Brief:
Copy every line that holds the string "length" from the data below.

═══ Provided records ═══

(* ===== verification/Usys.v ===== *)
(** The system calls as user programs see them (user/user.h, user/usys.pl):
    an interface that the models of the user programs are written against,
    with the laws their theorems rely on, and an instance of it.

    A C string argument is the list of its characters, without the NUL. *)
From S2P Require Import Prelude.

(** The characters of a C string literal. *)
Fixpoint str (s : string) : list Z :=
  match s with
  | EmptyString => []
  | String a s => Z.of_N (Ascii.N_of_ascii a) :: str s
  end.
(** The C string that starts a buffer. *)
Fixpoint cstr (b : list Z) : list Z :=
  match b with [] => [] | c :: b => if c =? 0 then [] else c :: cstr b end.

(** * Programs that may call exit() *)

Inductive ures (A : Type) : Type :=
| Val (a : A)
| Exited (status : Z).
Arguments Val {A} a.
Arguments Exited {A} status.

Definition ubind {W A B} (m : M W (ures A)) (k : A -> M W (ures B)) : M W (ures B) :=
  let! r := m in match r with Val a => k a | Exited n => ret (Exited n) end.
Definition up {W A} (m : M W A) : M W (ures A) := let! a := m in ret (Val a).
Definition exit {W A} (n : Z) : M W (ures A) := ret (Exited n).

Notation "'let^' x := m 'in' k" := (ubind m (fun x => k))
  (at level 10, x pattern, m at level 100, k at level 200) : krn_scope.
Notation "m '^;' k" := (ubind m (fun _ => k))
  (at level 100, k at level 200, right associativity) : krn_scope.

Lemma wp_ubind {W A B} (m : M W (ures A)) (k : A -> M W (ures B)) Q w :
  wp (ubind m k) Q w = wp m (fun r w' => match r with Val a => wp (k a) Q w' | Exited n => Q (Exited n) w' end) w.
Proof. unfold ubind, wp, bind. destruct (m w) as [[a|n] w'| | |]; done. Qed.
Lemma wp_up {W A} (m : M W A) Q w : wp (up m) Q w = wp m (fun a w' => Q (Val a) w') w.
Proof. unfold up, wp, bind. by destruct (m w). Qed.
Lemma wp_exit {W A} n (Q : ures A -> W -> Prop) w : wp (exit n) Q w = Q (Exited n) w.
Proof. done. Qed.
#[export] Hint Rewrite @wp_ubind @wp_up @wp_exit : wp.

(** * System calls *)

(** kernel/fcntl.h, kernel/stat.h *)
Definition O_RDONLY : Z := 0.
Definition O_WRONLY : Z := 1.
Definition O_RDWR : Z := 2.
Definition O_CREATE : Z := 512.
Definition O_TRUNC : Z := 1024.

Record stat : Type := Stat { st_dev : Z; st_ino : Z; st_type : Z; st_nlink : Z; st_size : Z }.

Class Sys (W : Type) := {
  (** the result, and the bytes stored in the buffer *)
  u_read (fd n : Z) : M W (Z * list Z);
  u_write (fd : Z) (bs : list Z) : M W Z;
  u_open (path : list Z) (omode : Z) : M W Z;
  u_close (fd : Z) : M W Z;
  u_fstat (fd : Z) : M W (Z * stat);
  u_unlink (path : list Z) : M W Z;
  u_mkdir (path : list Z) : M W Z;
  u_link (old new : list Z) : M W Z;
  u_kill (pid : Z) : M W Z;
  u_uptime : M W Z;
  (** fork() of a child that runs the given code; the parent's result *)
  u_fork (child : M W (ures unit)) : M W Z;
  u_wait : M W Z;
  (** exec() returns only when it fails; otherwise the new program runs to its exit *)
  u_exec (path : list Z) (argv : list (list Z)) : M W (ures Z)
}.

(** What the programs rely on.  read() on a descriptor delivers the next
    bytes of its input, as many as the kernel likes but at least one unless
    the input is exhausted.  write() to a terminal or a pipe takes all its
    bytes and disturbs neither inputs nor files.  open() for reading gives a
    descriptor on the contents of the file, or fails. *)
Class SysOk (W : Type) `{SY : Sys W} := {
  stream : W -> Z -> list Z;
  output : W -> Z -> list Z;
  readable : W -> Z -> Prop;
  writable : W -> Z -> Prop;
  contents : W -> list Z -> option (list Z);
  sys_keeps (w w' : W) : Prop :=
    (forall f, readable w f -> readable w' f) /\ (forall f, writable w f -> writable w' f) /\ (forall p, contents w' p = contents w p);
  u_read_ok w fd n : readable w fd -> 0 <= n ->
    wp (u_read fd n) (fun rb w' => exists k, rb = (Z.of_nat k, take k (stream w fd)) /\ (k <= length (stream w fd))%nat /\
      Z.of_nat k <= n /\ (k = 0%nat -> n = 0 \/ stream w fd = []) /\
      (forall f, stream w' f = if f =? fd then drop k (stream w fd) else stream w f) /\
      (forall f, output w' f = output w f) /\ sys_keeps w w') w;
  u_write_ok w fd bs : writable w fd ->
    wp (u_write fd bs) (fun r w' => r = Z.of_nat (length bs) /\
      (forall f, output w' f = if f =? fd then output w fd ++ bs else output w f) /\
      (forall f, stream w' f = stream w f) /\ sys_keeps w w') w;
  u_open_ok w path :
    wp (u_open path O_RDONLY) (fun fd w' => (forall f, output w' f = output w f) /\ sys_keeps w w' /\
      match contents w path with Some c => 2 < fd /\ readable w' fd /\ stream w' fd = c | None => fd = -1 end) w;
  u_close_ok w fd : 2 < fd ->
    wp (u_close fd) (fun r w' => (forall f, output w' f = output w f) /\ (forall f, f <> fd -> writable w f -> writable w' f) /\
      (forall p, contents w' p = contents w p)) w
}.

Section emitted.
Context {W : Type} `{SO : SysOk W}.

Lemma keeps_refl w : sys_keeps w w.
Proof. by split_and!. Qed.
Lemma keeps_trans w w1 w2 : sys_keeps w w1 -> sys_keeps w1 w2 -> sys_keeps w w2.
Proof. intros (A1 & A2 & A3) (B1 & B2 & B3). split_and!; auto. intros p. by rewrite B3. Qed.

(** [out] has been written through [fd], and nothing else has changed. *)
Definition emitted (fd : Z) (w w' : W) (out : list Z) : Prop :=
  (forall f, output w' f = if f =? fd then output w fd ++ out else output w f) /\
  (forall f, stream w' f = stream w f) /\ sys_keeps w w'.

Lemma emitted_out fd w w' out : emitted fd w w' out -> output w' fd = output w fd ++ out.
Proof. intros [H _]. by rewrite H, Z.eqb_refl. Qed.
Lemma emitted_nil fd w : emitted fd w w [].
Proof. split_and!; try done. intros f. destruct (Z.eqb_spec f fd) as [->|]; [by rewrite app_nil_r|done]. Qed.
Lemma emitted_trans fd w w1 w2 a b : emitted fd w w1 a -> emitted fd w1 w2 b -> emitted fd w w2 (a ++ b).
Proof.
  intros (A1 & A2 & A3) (B1 & B2 & B3). split_and!; [|intros f; by rewrite B2|by eapply keeps_trans..].
  intros f. rewrite B1, !A1, Z.eqb_refl. destruct (f =? fd); [by rewrite app_assoc|done].
Qed.
Lemma write_emitted (Q : Z -> W -> Prop) fd bs w : writable w fd ->
  (forall w', emitted fd w w' bs -> Q (Z.of_nat (length bs)) w') -> wp (u_write fd bs) Q w.
Proof. intros Hw HQ. eapply wp_mono; [by apply u_write_ok|]. intros r w' (-> & H). by apply HQ. Qed.

End emitted.

(** * An instance

    The kernel decides how much of its input a read() returns; here it is
    a list of sizes, then as much as fits.  Descriptor 1 and 2 are output. *)

Record world : Type := World {
  w_in : gmap Z (list Z);
  w_out : gmap Z (list Z);
  w_sizes : list nat;
  w_files : list Z -> option (list Z)
}.

Definition no_files : list Z -> option (list Z) := fun _ => None.

Definition w_read (fd n : Z) : M world (Z * list Z) := fun w =>
  let s := default [] (w_in w !! fd) in
  let m := Nat.min (Z.to_nat n) (length s) in
  let k := match w_sizes w with [] => m | z :: _ => Nat.min m (Nat.max 1 z) end in
  Ok (Z.of_nat k, take k s) (World (<[fd := drop k s]> (w_in w)) (w_out w) (tail (w_sizes w)) (w_files w)).
Definition w_write (fd : Z) (bs : list Z) : M world Z := fun w =>
  Ok (Z.of_nat (length bs)) (World (w_in w) (<[fd := default [] (w_out w !! fd) ++ bs]> (w_out w)) (w_sizes w) (w_files w)).
Definition w_open (path : list Z) (omode : Z) : M world Z := fun w =>
  match w_files w path with
  | Some c => Ok 3 (World (<[3 := c]> (w_in w)) (w_out w) (w_sizes w) (w_files w))
  | None => if omode =? O_RDONLY then Ok (-1) w else Ok 3 (World (<[3 := []]> (w_in w)) (w_out w) (w_sizes w) (fun p => if bool_decide (p = path) then Some [] else w_files w p))
  end.
Definition w_unlink (path : list Z) : M world Z := fun w =>
  match w_files w path with
  | Some _ => Ok 0 (World (w_in w) (w_out w) (w_sizes w) (fun p => if bool_decide (p = path) then None else w_files w p))
  | None => Ok (-1) w
  end.

#[export] Instance world_sys : Sys world := {
  u_read := w_read; u_write := w_write; u_open := w_open;
  u_close _ := ret 0; u_fstat _ := ret (-1, Stat 0 0 0 0 0);
  u_unlink := w_unlink; u_mkdir _ := ret (-1); u_link _ _ := ret (-1); u_kill _ := ret (-1);
  u_uptime := ret 36005;
  u_fork _ := ret 1; u_wait := ret 1; u_exec _ _ := ret (Val (-1))
}.

#[export] Instance world_sys_ok : SysOk world.
Proof.
  refine {| stream w fd := default [] (w_in w !! fd); output w fd := default [] (w_out w !! fd);
            readable _ _ := True; writable _ _ := True; contents w p := w_files w p |}.
  - intros w fd n _ Hn. cbn [u_read world_sys]. unfold wp, w_read. eexists. split; [reflexivity|].
    set (s := default [] (w_in w !! fd)). set (m := Nat.min (Z.to_nat n) (length s)).
    set (k := match w_sizes w with [] => m | z :: _ => Nat.min m (Nat.max 1 z) end).
    assert (Hk : (k <= m)%nat /\ (k = 0 -> m = 0)%nat) by (unfold k; destruct (w_sizes w); lia).
    split; [unfold m in *; lia|]. split; [unfold m in *; lia|]. split.
    { intros E. destruct s; [by right|left]. unfold m in *. simpl length in *. lia. }
    split; [|done]. intros f. cbn. destruct (Z.eqb_spec f fd) as [->|Hne]; [by rewrite lookup_insert_eq|by rewrite lookup_insert_ne].
  - intros w fd bs _. cbn [u_write world_sys]. unfold wp, w_write. split; [done|]. split; [|done].
    intros f. cbn. destruct (Z.eqb_spec f fd) as [->|Hne]; [by rewrite lookup_insert_eq|by rewrite lookup_insert_ne].
  - intros w path. cbn [u_open world_sys]. unfold wp, w_open. destruct (w_files w path); [|done]. split_and!; try done.
    cbn. by rewrite lookup_insert_eq.
  - by intros.
Defined.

═══

Exercise answer:
    wp (u_read fd n) (fun rb w' => exists k, rb = (Z.of_nat k, take k (stream w fd)) /\ (k <= length (stream w fd))%nat /\
    wp (u_write fd bs) (fun r w' => r = Z.of_nat (length bs) /\
  (forall w', emitted fd w w' bs -> Q (Z.of_nat (length bs)) w') -> wp (u_write fd bs) Q w.
  let m := Nat.min (Z.to_nat n) (length s) in
  Ok (Z.of_nat (length bs)) (World (w_in w) (<[fd := default [] (w_out w !! fd) ++ bs]> (w_out w)) (w_sizes w) (w_files w)).
    set (s := default [] (w_in w !! fd)). set (m := Nat.min (Z.to_nat n) (length s)).
    { intros E. destruct s; [by right|left]. unfold m in *. simpl length in *. lia. }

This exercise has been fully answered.